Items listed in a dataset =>

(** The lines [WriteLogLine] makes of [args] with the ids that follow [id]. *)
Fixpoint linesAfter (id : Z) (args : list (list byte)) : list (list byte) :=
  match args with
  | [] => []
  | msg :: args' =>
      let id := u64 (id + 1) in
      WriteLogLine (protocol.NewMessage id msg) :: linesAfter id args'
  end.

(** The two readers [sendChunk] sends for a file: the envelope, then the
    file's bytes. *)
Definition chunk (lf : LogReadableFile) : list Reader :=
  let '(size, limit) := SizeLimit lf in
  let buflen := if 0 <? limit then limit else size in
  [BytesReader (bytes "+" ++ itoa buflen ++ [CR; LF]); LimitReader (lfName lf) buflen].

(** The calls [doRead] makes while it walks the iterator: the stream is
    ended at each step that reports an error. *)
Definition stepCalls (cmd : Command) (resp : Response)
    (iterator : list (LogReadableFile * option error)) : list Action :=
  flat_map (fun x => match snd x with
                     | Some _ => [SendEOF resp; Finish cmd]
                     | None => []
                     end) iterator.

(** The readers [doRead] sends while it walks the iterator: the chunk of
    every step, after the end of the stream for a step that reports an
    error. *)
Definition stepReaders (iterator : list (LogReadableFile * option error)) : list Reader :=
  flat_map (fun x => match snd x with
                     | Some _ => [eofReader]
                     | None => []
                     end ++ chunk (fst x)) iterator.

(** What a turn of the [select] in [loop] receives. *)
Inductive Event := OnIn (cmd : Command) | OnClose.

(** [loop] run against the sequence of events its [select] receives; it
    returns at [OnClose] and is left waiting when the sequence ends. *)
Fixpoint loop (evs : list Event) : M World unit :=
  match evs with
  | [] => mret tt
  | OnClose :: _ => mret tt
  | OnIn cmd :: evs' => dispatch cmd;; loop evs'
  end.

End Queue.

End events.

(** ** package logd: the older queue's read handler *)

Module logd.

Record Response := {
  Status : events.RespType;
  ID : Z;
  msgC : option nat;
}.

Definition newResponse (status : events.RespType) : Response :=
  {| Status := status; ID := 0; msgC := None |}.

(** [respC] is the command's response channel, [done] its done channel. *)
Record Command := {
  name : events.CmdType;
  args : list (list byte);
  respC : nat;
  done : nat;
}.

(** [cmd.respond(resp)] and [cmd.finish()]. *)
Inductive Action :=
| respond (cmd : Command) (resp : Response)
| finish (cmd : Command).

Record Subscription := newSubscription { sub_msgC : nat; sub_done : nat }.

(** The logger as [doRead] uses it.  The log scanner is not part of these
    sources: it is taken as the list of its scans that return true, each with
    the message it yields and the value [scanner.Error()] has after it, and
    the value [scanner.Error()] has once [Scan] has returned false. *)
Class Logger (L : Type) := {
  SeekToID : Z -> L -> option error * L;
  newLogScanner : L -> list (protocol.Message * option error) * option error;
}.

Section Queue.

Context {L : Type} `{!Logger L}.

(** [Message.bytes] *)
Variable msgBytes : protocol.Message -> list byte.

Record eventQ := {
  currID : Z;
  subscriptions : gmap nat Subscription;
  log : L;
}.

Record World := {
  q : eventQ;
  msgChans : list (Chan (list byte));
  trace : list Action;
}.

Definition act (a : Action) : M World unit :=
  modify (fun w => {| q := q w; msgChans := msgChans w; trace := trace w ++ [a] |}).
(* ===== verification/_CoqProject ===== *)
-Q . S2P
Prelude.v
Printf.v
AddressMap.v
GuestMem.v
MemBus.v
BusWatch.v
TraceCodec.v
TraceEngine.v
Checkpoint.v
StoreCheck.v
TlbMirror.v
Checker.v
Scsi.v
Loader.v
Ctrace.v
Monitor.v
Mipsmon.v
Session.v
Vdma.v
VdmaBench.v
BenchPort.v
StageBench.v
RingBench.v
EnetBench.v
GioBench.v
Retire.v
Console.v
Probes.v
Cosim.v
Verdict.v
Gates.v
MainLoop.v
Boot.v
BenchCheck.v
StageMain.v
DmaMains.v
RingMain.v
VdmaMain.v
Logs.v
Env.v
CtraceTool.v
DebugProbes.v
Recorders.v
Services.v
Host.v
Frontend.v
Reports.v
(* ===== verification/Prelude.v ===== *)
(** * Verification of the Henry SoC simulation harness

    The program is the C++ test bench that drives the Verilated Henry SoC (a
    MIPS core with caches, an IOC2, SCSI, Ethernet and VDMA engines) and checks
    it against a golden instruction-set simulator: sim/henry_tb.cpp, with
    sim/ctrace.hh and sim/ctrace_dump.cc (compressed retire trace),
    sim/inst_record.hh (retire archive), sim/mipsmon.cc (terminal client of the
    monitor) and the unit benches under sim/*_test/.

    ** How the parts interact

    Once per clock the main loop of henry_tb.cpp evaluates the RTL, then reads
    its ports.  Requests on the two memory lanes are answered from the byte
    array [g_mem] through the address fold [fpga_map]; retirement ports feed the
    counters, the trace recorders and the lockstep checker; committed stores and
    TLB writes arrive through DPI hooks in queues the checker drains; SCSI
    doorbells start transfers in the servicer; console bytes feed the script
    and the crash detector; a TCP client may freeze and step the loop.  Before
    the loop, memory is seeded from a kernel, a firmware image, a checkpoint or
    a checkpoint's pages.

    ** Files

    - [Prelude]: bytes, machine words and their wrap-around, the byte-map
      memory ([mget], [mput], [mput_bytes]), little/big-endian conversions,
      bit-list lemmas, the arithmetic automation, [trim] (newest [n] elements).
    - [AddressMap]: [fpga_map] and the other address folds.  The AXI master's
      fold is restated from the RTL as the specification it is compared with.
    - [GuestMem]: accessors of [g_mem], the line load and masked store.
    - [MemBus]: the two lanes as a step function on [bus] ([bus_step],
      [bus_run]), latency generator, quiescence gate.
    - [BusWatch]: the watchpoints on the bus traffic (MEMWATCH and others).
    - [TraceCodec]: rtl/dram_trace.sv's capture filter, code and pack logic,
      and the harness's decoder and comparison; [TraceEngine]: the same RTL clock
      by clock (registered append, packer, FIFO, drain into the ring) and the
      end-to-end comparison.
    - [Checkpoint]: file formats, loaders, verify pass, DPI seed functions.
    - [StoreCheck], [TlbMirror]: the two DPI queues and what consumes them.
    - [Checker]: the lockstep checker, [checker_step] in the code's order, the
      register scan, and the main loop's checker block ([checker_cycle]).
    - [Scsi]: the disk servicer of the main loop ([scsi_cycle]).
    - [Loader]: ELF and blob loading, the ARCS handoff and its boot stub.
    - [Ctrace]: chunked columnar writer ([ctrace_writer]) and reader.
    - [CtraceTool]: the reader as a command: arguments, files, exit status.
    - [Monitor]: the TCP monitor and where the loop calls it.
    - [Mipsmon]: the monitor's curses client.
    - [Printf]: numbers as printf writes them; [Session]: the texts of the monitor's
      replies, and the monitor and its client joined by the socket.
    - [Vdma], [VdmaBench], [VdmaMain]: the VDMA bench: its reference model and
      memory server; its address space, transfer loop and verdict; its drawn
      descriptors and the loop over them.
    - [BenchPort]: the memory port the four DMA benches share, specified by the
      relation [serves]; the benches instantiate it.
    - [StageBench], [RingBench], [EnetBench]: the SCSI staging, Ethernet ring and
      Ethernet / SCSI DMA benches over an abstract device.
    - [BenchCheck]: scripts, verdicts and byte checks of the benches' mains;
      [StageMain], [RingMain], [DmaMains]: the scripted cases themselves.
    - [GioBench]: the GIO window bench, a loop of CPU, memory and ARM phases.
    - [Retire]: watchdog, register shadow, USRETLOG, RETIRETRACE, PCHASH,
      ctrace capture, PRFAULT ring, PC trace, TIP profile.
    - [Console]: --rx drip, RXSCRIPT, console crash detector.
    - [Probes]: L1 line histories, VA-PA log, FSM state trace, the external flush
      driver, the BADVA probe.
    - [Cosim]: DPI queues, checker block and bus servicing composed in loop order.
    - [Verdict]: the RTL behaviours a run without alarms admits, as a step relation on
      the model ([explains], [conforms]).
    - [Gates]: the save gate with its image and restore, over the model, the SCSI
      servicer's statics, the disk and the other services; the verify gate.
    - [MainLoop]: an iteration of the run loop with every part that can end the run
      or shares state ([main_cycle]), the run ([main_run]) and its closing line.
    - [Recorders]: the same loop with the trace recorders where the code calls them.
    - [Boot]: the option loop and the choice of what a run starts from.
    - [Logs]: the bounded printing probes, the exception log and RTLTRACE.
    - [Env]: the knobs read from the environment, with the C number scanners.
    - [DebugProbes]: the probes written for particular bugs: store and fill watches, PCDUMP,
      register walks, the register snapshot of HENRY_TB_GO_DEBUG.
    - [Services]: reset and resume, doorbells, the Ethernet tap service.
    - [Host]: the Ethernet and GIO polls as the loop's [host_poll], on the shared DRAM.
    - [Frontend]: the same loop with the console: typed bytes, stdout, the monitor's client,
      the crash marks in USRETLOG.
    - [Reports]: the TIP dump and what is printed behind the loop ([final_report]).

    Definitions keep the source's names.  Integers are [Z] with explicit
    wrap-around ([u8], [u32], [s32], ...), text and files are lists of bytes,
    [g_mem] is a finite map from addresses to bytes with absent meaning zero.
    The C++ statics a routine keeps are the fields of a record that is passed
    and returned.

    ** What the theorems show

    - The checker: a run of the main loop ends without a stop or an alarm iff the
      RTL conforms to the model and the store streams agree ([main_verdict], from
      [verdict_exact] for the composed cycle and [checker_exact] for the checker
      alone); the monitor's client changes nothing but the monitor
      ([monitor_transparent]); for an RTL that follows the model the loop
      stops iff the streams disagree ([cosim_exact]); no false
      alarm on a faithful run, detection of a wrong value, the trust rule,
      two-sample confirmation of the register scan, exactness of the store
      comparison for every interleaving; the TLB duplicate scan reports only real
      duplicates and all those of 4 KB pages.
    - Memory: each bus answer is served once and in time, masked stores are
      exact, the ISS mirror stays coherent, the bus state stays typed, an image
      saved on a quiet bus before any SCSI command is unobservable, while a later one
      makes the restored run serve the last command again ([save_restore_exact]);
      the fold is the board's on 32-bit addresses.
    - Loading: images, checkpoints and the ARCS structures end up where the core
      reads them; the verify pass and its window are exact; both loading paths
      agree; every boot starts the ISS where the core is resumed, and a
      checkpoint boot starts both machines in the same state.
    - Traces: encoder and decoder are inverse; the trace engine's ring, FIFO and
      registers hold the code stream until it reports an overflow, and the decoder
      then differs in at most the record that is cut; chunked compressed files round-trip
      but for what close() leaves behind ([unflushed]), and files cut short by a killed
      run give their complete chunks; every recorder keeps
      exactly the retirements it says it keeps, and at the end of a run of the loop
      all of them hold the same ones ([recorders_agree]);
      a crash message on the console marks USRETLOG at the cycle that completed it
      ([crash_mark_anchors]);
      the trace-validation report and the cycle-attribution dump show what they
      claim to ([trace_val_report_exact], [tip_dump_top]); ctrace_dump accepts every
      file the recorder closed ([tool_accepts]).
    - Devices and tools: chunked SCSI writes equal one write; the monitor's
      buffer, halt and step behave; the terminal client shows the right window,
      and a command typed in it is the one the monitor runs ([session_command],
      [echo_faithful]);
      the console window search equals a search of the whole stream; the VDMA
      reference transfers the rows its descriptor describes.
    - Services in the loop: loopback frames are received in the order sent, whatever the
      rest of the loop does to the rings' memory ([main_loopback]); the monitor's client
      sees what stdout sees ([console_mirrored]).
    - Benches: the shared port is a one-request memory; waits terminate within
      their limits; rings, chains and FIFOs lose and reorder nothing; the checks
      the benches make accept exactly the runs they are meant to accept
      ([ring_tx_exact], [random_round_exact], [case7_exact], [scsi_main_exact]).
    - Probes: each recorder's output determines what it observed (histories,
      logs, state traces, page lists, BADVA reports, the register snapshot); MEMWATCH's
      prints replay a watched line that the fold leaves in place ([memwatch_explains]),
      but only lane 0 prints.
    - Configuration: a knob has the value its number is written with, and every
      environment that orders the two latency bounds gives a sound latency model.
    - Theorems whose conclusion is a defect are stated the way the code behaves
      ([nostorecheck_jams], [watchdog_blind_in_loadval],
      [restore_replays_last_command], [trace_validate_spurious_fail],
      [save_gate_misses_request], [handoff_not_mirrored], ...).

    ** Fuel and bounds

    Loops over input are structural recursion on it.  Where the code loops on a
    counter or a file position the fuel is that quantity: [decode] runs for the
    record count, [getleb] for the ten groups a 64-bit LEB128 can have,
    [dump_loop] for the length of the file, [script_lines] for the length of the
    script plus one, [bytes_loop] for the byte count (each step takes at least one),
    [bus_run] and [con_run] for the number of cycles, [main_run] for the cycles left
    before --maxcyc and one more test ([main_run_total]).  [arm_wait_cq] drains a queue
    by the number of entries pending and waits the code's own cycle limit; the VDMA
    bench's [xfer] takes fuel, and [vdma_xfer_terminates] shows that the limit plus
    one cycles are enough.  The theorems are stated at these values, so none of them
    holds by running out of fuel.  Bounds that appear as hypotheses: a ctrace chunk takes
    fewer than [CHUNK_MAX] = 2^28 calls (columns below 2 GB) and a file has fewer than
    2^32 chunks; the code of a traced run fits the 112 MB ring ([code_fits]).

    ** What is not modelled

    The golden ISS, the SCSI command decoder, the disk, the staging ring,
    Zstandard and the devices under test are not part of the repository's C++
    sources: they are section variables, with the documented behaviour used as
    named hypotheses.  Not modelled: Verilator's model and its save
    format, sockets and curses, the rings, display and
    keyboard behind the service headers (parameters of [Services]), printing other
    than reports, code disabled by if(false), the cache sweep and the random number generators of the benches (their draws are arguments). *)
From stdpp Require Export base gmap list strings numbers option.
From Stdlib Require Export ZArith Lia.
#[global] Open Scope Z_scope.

---

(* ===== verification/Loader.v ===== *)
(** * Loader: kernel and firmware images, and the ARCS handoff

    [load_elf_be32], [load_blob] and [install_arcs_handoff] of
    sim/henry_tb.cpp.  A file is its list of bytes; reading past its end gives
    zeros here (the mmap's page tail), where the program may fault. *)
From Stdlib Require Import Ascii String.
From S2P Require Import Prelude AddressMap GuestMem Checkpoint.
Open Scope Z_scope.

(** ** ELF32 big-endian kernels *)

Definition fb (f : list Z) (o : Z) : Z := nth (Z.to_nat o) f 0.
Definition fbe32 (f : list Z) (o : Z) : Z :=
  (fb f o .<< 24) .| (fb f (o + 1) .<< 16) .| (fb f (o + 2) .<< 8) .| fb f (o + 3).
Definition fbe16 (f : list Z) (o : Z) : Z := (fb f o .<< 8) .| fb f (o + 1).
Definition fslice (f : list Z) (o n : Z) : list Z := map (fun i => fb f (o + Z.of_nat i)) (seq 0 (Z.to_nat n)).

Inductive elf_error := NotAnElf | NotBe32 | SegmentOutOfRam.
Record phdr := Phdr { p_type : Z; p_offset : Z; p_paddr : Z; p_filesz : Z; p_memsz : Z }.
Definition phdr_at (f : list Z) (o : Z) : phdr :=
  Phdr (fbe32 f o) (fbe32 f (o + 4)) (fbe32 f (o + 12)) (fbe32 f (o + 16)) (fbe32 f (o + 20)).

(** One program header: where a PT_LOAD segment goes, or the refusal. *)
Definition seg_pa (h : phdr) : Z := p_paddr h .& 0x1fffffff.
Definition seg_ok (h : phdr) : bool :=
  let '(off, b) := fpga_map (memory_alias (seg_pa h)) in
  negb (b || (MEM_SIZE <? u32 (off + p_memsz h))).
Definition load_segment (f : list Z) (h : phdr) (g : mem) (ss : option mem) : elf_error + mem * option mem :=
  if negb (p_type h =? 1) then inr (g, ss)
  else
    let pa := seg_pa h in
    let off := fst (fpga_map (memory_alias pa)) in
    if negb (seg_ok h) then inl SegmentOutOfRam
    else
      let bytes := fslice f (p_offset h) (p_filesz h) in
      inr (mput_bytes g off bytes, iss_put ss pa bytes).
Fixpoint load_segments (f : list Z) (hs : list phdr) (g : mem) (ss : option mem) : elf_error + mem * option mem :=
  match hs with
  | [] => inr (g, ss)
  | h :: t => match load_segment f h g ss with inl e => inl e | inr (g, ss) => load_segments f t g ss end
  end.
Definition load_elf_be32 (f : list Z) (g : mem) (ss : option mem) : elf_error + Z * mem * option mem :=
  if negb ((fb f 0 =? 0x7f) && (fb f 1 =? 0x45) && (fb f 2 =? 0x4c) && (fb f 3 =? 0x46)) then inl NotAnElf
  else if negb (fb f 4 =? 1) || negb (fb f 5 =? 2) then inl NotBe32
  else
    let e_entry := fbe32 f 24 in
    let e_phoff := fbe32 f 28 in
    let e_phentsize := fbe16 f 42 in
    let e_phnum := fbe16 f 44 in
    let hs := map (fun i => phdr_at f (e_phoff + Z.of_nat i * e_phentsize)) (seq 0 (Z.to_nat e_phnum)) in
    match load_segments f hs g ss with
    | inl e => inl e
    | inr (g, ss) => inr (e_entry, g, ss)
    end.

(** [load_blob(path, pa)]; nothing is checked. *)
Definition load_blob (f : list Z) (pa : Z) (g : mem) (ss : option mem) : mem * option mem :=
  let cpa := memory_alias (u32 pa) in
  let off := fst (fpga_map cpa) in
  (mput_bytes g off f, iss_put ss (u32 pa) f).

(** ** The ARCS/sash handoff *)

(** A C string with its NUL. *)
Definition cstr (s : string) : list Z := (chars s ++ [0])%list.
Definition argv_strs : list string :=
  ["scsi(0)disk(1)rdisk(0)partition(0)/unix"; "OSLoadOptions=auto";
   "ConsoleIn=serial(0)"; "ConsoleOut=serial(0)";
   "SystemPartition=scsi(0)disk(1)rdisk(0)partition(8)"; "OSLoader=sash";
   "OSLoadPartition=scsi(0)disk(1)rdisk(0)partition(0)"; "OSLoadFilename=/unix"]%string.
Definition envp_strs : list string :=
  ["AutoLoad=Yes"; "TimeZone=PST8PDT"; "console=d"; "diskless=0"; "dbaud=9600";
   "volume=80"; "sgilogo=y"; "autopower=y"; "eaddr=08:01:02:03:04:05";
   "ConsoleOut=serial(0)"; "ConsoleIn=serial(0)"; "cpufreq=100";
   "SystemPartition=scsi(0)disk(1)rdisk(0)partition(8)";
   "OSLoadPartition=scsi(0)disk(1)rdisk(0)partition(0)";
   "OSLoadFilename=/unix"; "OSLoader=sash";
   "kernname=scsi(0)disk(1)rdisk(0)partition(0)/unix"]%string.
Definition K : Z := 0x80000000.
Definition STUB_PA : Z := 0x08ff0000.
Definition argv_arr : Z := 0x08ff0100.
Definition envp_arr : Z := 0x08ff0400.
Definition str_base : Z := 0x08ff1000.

Exercise directions => Take every line above that includes the string "marks" and return it.

Final answer =>
      the crash marks in USRETLOG.
      a crash message on the console marks USRETLOG at the cycle that completed it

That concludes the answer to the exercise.